Editor’s note: In late 2011, our Editor-in-Chief Saurav Jha, & Publisher Devapriya Roy were invited to visit the under construction Rohtang Tunnel Project, now called the Atal Tunnel, by the Border Roads Organization & the Indian Army. This is the story of that journey & of the tremendous sacrifices made by some to make the Atal Tunnel a reality. 


“This April we lost two workers to an avalanche”, P.K Mahajan, Chief Engineer, Project Rohtang Tunnel (RTP) remarked grimly. After a few seconds of silence that reverberated through his prefab office in Solang Valley, Manali, I asked if there had been any casualties in the tunnel itself. “Not this year, no”, came the reply. Here at the RTP headquarters of the Border Roads Organization (BRO) to witness first hand the state of one of India’s foremost strategic construction projects, I start getting a feel of just how dangerous and difficult the execution of such projects is. But executed it has to be  – since the 8.82 km long Rohtang Tunnel that seeks to provide all-weather connectivity to Lahaul and Spiti district in Himachal Pradesh and thereby Ladakh is quite literally India’s best bet for securing its northern frontier with China.


The Rohtang Tunnel is being built to offer an alternative alignment on the 429 km long Manali-leh ‘General Staff’ road. As of today, one has to cross the Rohtang pass at an elevation of 13050 feet to reach the Lahaul valley onwards to Ladakh. But herein lies the rub- the Rohtang pass stays open only between June and November each year, thereby effectively shutting off Lahaul and Spiti from the rest of Himachal for a period of six months. The Rohtang tunnel, which burrows underneath the Pir Panjal, will change this, consisting as it does of an approach road branching out from the existing Manali-Leh road at Solang Valley in Manali to its South Portal (SP) at an elevation of 3060 metre) and then another approach road emerging from its North Portal (NP) at an elevation of 3071 metre) to rejoin the Manali-Leh highway as it heads towards Keylong at a place called Sissu in the Lahaul valley along the Chandra river.


The tunnel itself is of a bi-directional horseshoe type. With a carriageway of 10.5 metres (plus a one metre footpath on either side) and vertical clearance of 5.525 metres it will be large enough to accommodate two semi-trailers side by side.  Once complete, it is expected to allow vehicles to move at speeds of up to 80 km/hour in the tunnel and the total estimated daily traffic traversing either direction will be around 1300 vehicles.  In all, the Rohtang tunnel will shave off some 46 km of travel distance between Manali and Leh which corresponds to a saving of almost 3 hours in terms of travel time.

Image: Manali-Leh highway near the Rohtang Pass. Circa 2011.

“At the moment I am happy with the progress we are making”, said Mahajan. “As of date SP heading of 1645 metres and benching on both sides of 407 metres is done while the corresponding figures for NP are 590 metres and 80 metres respectively”, he added.
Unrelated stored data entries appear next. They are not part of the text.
Lemma argument_ok p name r : cstr p -> parse_argument p = Some (name, r) -> cstr name /\ cstr r.
Proof.
  unfold parse_argument. intros Hp. case_match; [done|]. set (q := skip_whitespace (tl (skip_whitespace p))).
  assert (cstr q) as Hq by (by apply cstr_blank, cstr_tl, cstr_blank). set (q' := if hd 0 q =? 34 then tl q else q).
  assert (cstr q') as Hq' by (unfold q'; case_match; [by apply cstr_tl|done]). destruct (read_until [41; 34] q') as [a b] eqn:E.
  apply cstr_until in E as [Ha Hb]; [|done]. destruct b; intros; simplify_eq. by apply cstr_cons in Hb as [_ ?].
Qed.

Lemma if_function_ok p c neg rv cc : cstr p -> c <> IF_VALUE -> parse_if_function p c neg rv = Some cc -> cc_ok cc.
Proof.
  unfold parse_if_function. intros Hp Hc. destruct (parse_argument p) as [[name r]|] eqn:E; [|done]. cbn [mbind option_bind].
  apply argument_ok in E as [Hn Hr]; [|done]. destruct rv; [|by intros [= <-]; split_and!].
  set (q := skip_whitespace (if hd 0 r =? 41 then tl r else r)).
  assert (cstr q) as Hq by (apply cstr_blank; case_match; [by apply cstr_tl|done]). destruct q as [|x q]; [by intros [= <-]; split_and!|].
  destruct neg; [done|]. destruct (parse_compare_op_and_value (x :: q)) as [[op v]|] eqn:Eo; [|done]. apply compare_op_and_value_ok in Eo; [|done].
  intros [= <-]. split_and!; [done| |done]. by intros o [= <-].
Qed.

Lemma if_value_ok p neg cc : cstr p -> parse_if_value p neg = Some cc -> cc_ok cc.
Proof.
  unfold parse_if_value. intros Hp. case_match; [done|]. destruct neg; [done|].
  destruct (read_until (32 :: 9 :: str "=!<>") (tl p)) as [name r] eqn:E. apply cstr_until in E as [Hn Hr]; [|by apply cstr_tl].
  destruct r as [|x r]; [done|]. destruct (parse_compare_op_and_value (x :: r)) as [[op v]|] eqn:Eo; [|done]. apply compare_op_and_value_ok in Eo; [|done].
  intros [= <-]. split_and!; [done|by intros o [= <-]|by eexists].
Qed.

Lemma evaluate_if_ok p cc : cstr p -> evaluate_preprocessor_if p = Some cc -> cc_ok cc.
Proof.
  unfold evaluate_preprocessor_if. intros Hp. set (q := if hd 0 (skip_whitespace p) =? 64 then _ else _).
  assert (cstr q) as Hq by (unfold q; case_match; [by apply cstr_tl, cstr_blank|by apply cstr_blank]).
  set (nq := if hd 0 q =? 33 then _ else _). assert (cstr nq.2) as Hn by (unfold nq; case_match; [by apply cstr_blank, cstr_tl|done]).
  destruct nq as [neg r]; simpl in Hn. destruct (List.find _ if_functions) as [[[kw c] rv]|] eqn:Ef; [|by apply if_value_ok].
  apply if_function_ok; [by apply Forall_drop|]. apply find_some in Ef as [Hin _]. intros ->. vm_compute in Hin. by repeat destruct Hin as [Hin|Hin].
Qed.

Lemma define_function_ok p v : cstr p -> resolve_define_function V p = Some v -> cstr v.
Proof using HV.
  unfold resolve_define_function. intros Hp. destruct (List.find _ _) as [[[kw c] []]|]; [|done..].
  destruct (parse_argument _) as [[arg r]|]; [|done]. cbn [mbind option_bind]. destruct c; try done; [by apply ve_getenv|].
  destruct (cv_module V arg) as [[w|]|] eqn:E; simpl; [|done..]. intros [= <-]. by eapply ve_module.
Qed.

(** What a definition adds does not depend on the variables there are. *)
Lemma define_ok d p d' :
  cstr p -> evaluate_preprocessor_define V d p = Some d' ->
  exists name v, d' = add_nvplist d 0 name (Some v) /\ evaluate_preprocessor_define V [] p = Some (add_nvplist [] 0 name (Some v)) /\ cstr v.
Proof using HV.
  unfold evaluate_preprocessor_define. intros Hp. destruct (read_until [32; 9] (skip_whitespace p)) as [name r] eqn:E.
  apply cstr_until in E as [Hn Hr]; [|by apply cstr_blank]. destruct r as [|x r]; [done|]. set (q := skip_whitespace (x :: r)).
  assert (cstr q) as Hq by (by apply cstr_blank). set (ov := if hd 0 q =? 34 then _ else _).
  assert (forall v, ov = Some v -> cstr v) as Hov.
  { unfold ov. intros v. case_match; [|by apply define_function_ok]. destruct (read_until [34] (tl q)) as [w rest] eqn:Ew.
    apply cstr_until in Ew as [Hw _]; [|by apply cstr_tl]. case_match; intros; by simplify_eq. }
  destruct ov as [v|]; [|done]. cbn [mbind option_bind]. repeat (case_match; [done|]). intros [= <-]. eexists _, v. split_and!; [done..|by apply Hov].
Qed.

Lemma defs_ok_add d name v : defs_ok d -> cstr v -> v <> [] -> defs_ok (add_nvplist d 0 name (Some v)).
Proof.
  intros Hd Hv Hne. unfold add_nvplist. assert (nv_normal (Some v) = Some v) as -> by (by destruct v).
  induction Hd as [|e d He Hd IH]; simpl; [repeat constructor; by eexists|]. case_match; [by constructor|]. constructor; [by eexists|by constructor].
Qed.

Lemma preprocessor_item_ok d s d' item :
  cstr s -> define_given V s = true -> defs_ok d -> parse_preprocessor_item V d (to_newline s).1 = (d', item) ->
  defs_ok d' /\ (forall cc, item = PREPROCESSOR_IF cc -> cc_ok cc).
Proof using HV.
  intros Hs Hg Hd. unfold parse_preprocessor_item. unfold define_given in Hg. set (buf := take 511 (to_newline s).1) in *.
  assert (cstr buf) as Hb by (apply Forall_take; by apply cstr_span).
  destruct (starts_with buf (str "@define")) eqn:E1.
  { cbn [negb orb] in Hg. destruct (evaluate_preprocessor_define V d (drop 7 buf)) as [d1|] eqn:Ed; [|by intros [= <- <-]].
    apply define_ok in Ed as (name & v & -> & Ev & Hv); [|by apply Forall_drop]. rewrite Ev in Hg. intros [= <- <-]. split; [|done].
    apply defs_ok_add; [done..|]. intros ->. apply bool_decide_eq_true in Hg as [w Hw]. done. }
  destruct (starts_with buf (str "@if ")).
  { intros [= <- <-]. split; [done|]. intros cc. destruct (evaluate_preprocessor_if (drop 4 buf)) as [c|] eqn:Ee; [|done].
    intros [= <-]. eapply evaluate_if_ok, Ee. by apply Forall_drop. }
  repeat case_match; by intros [= <- <-].
Qed.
Now, while this translates to 4.65 metres of progress per day if we consider the inaugural blast to have taken place on 30th June, 2010, it is quite fair given the fact that tunnel boring machines (TBMs) are not being used and in the initial stages a cumulative effect has to be overcome. In fact, at the time of writing, some good rock strata had been encountered and progress was apparently exceeding 15 metres a day. The lead contractor executing RTP for BRO is the joint venture (JV) between Austrian major STRABAG and India’s AFCONS with sixty per cent stake held by the former. Their JV emerged as the lowest bidder among some 8-9 others who had met the basic benchmarks.
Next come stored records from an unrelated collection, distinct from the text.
Lemma cleanup_ok T E h :
  core_ok h -> 0 <= ho_max_lines h -> (ho_max_lines h = 0 -> ho_lines h = []) -> ho_max_time h < T -> T <= he_now E ->
  let h' := hbm_history_cleanup E h in
  log_ok T h' /\ same_limits h h' /\
  (strict = true ->
   ho_lines h' `suffix_of` live (he_now E - ho_max_time h) (ho_lines h) /\
   (ho_num_lines h <= ho_max_lines h \/ (length (ho_lines h) <= 1)%nat -> ho_lines h' = live (he_now E - ho_max_time h) (ho_lines h))).
Proof using Type.
  intros C Hmax Hzero Htime HT. unfold hbm_history_cleanup. destruct (cleanup_time_part E h C ltac:(lia)) as (Hc1 & Hsub1 & (M1 & M2 & M3) & Hl1).
  set (redline := he_now E - ho_max_time h) in *.
  set (h1 := if ho_oldest_t h <? redline then cleanup_time redline (set_oldest 0 h) [] (ho_lines h) else h) in *.
  pose proof (sublist_length _ _ Hsub1) as Hlen. pose proof (total_sublist _ _ Hsub1 (co_lines h C)) as Htot.
  rewrite <- (co_num h C), <- (co_num h1 Hc1) in Htot.
  assert (ho_max_lines h = 0 -> ho_lines h1 = []) as Hz1.
  { intros Hz. specialize (Hzero Hz). rewrite Hzero in Hsub1. by apply sublist_nil_r in Hsub1. }
  destruct (ho_max_lines h1 <? ho_num_lines h1) eqn:Emax.
  - destruct (cleanup_lines_ok (set_oldest 0 h1) [] (ho_lines h1)) as (I1 & I2 & (I3 & I4 & I5) & I6 & I9 & I10); try done; try apply Hc1; try (by left).
    set (h2 := cleanup_lines (set_oldest 0 h1) [] (ho_lines h1)) in *. cbn in I1, I3, I4, I5, I10.
    assert (ho_lines h2 `sublist_of` ho_lines h1) as Hsub by (destruct I1 as [k ->]; by apply sublist_inserts_l).
    split_and!; [|unfold same_limits; split_and!; congruence|].
    + constructor; try done; [|by intros Hst; apply I6|rewrite I4, M2|rewrite I5, M3; done].
      * constructor; try done; [by eapply Forall_sub; [exact Hsub|apply Hc1]|by eapply StronglySorted_sublist; [exact Hsub|apply Hc1]|].
        intros Hst. by destruct (I6 Hst) as (? & ? & _).
      * split; [done|]. intros Hz. apply Hz1 in Hz. rewrite Hz in Hsub. by apply sublist_nil_r in Hsub.
    + intros Hst. destruct (Hl1 Hst) as [L1 _]. rewrite <- L1. split; [done|]. intros Hfit. apply I10. destruct Hfit; lia.
  - split_and!; [|by unfold same_limits|].
    + constructor; try done; [intros Hst Hold; left; by apply (proj2 (Hl1 Hst))|left; lia|rewrite M2; done|rewrite M3; done].
    + intros Hst. destruct (Hl1 Hst) as [L1 _]. by rewrite L1.
Qed.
Mahajan is himself a major votary of the New Austrian Tunneling Method (NATM) which is being used for excavating the Rohtang tunnel. This process essentially involves the use of jumbo rock drills consisting of 1-3 arms coupled with sequential blasting followed by a mucking process using tipper trucks. NATM was chosen for this project based on the rather indifferent record of using TBMs in young fold mountains like the Himalayas. On the other hand, NATM, according to Mahajan provides “the much needed flexibility in the event of geological surprises that may range from finding gushing water, to hitting soil strata, to encountering methane deposits or even hot springs”.


Be that as it may, the genesis of RTP can actually be traced all the way back to 1974 when Indira Gandhi first mooted its construction. But alacrity not being the greatest virtue of the Indian state, it was only in 2002 that the Vajpayee government took up the proposal with some earnestness. After all, the Kargil conflict had made it abundantly clear that an alternative all weather alignment to the Srinagar-Leh highway was the need of the hour if India had to maintain its position in Siachen in particular and Ladakh in general.


Image: Manali-Leh Highway at the Rohtang Pass, circa 2011.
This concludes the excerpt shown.